Why do I say that? Why not Christmas Day or New Year’s Day? Quite simply
because on those days, everyone is preparing food, welcoming guests, putting on
a show, and so on. But 15 August is right in the middle of everyone’s summer
holidays. The only people working are those in uniform and catering staff.
Everyone else is flaked out somewhere cowering from the scalding summer heat.
When I lived in Belgium, 15 August was a
day for opening a bottle of something and lounging in the garden, a park, or on
a terrace somewhere. In Germany, nothing and nobody moved; the silence was
insistent and almost aggressive to the point that neighbours would call the
police if you so much as put your knife on the plate too loudly after dinner.

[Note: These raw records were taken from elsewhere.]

(** The comparison of the request key with the account key, which only keys that can sign JWS
    need. *)
Definition checkKeyReuse (key : CertKey) (account : Account) : option Problem :=
  if key is CertKeySLHDSA _ then None
  else match x509_MarshalPKIXPublicKey (acct_Key account) with
  | Err _ => Some (NewProblem ErrorServerInternal "account key could not be read")
  | Ok accountKey =>
      match composite_MarshalPKIXPublicKey key with
      | Err _ => Some (NewProblem ErrorBadCSR "CSR key could not be read")
      | Ok csrKey =>
          if (csrKey == accountKey)
          then Some (NewProblem ErrorBadCSR "CSR key must not be the account key") else None
      end
  end.

(** Parses a CSR and checks that it may finalize the order. *)
Definition checkCSR (der : bytes) (order : Order) (account : Account) (granted : list Identifier)
    : result Problem CertificateRequest :=
  match x509_ParseCertificateRequest der with
  | Err _ => Err (NewProblem ErrorBadCSR "CSR could not be parsed")
  | Ok csr =>
      if checkCSRSignature csr is Some _ then Err (NewProblem ErrorBadCSR "CSR signature is invalid")
      else match parseCSRKey (csr_RawSubjectPublicKeyInfo csr) with
      | Err _ => Err (NewProblem ErrorBadCSR "CSR key could not be read")
      | Ok key =>
          match checkCSRKey key, checkKeyReuse key account with
          | Some p, _ => Err p
          | None, Some p => Err p
          | None, None =>
              if checkSANExtensions (csr_Extensions csr) is Some _ then
                Err (NewProblem ErrorBadCSR "CSR requests unsupported subject alternative name types")
              else
                try requested := csrIdentifiers csr in
                if negb (coversIdentifiers requested (ord_Identifiers order) granted)
                then Err (NewProblem ErrorBadCSR "CSR identifiers do not match the order")
                else Ok csr
          end
      end
  end.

In France, in some areas it is a similar story: people go to extraordinary
lengths to enforce their day off, simply out of principle.
So it came as no surprise that in Portugal,
it’s pretty much the same. Add into that equation a near 40-degree heat, and
you have the number one day of doing nothing at all. When I roamed the towns
and villages of Luxembourg, I remember many of the parks and river banks being
beset by Portuguese people grilling stuff on a Sunday. At the first sign of
good weather, the lakeside in Echternach used to be heaving with Lusophone
grillers and their enormous entourages, pouring their bodies out of Peugeot
305s, sometimes six of them, and all their food, and the charcoal, and the
wood, and sometimes even the grill too.
I had booked for us to eat at a restaurant
in the centre of Setúbal, so that I too
could take a day off from cooking. And for a while, the children enjoyed
sitting having a pre-meal drink. They stayed seated through the entirety of
their dinner, which was quite astonishing. But things started to deteriorate
thereafter, especially when Bonny Bee had to rush back to the apartment to
finish off a translation. It started when one of them remembered that the
interactive fountain was just a few steps away.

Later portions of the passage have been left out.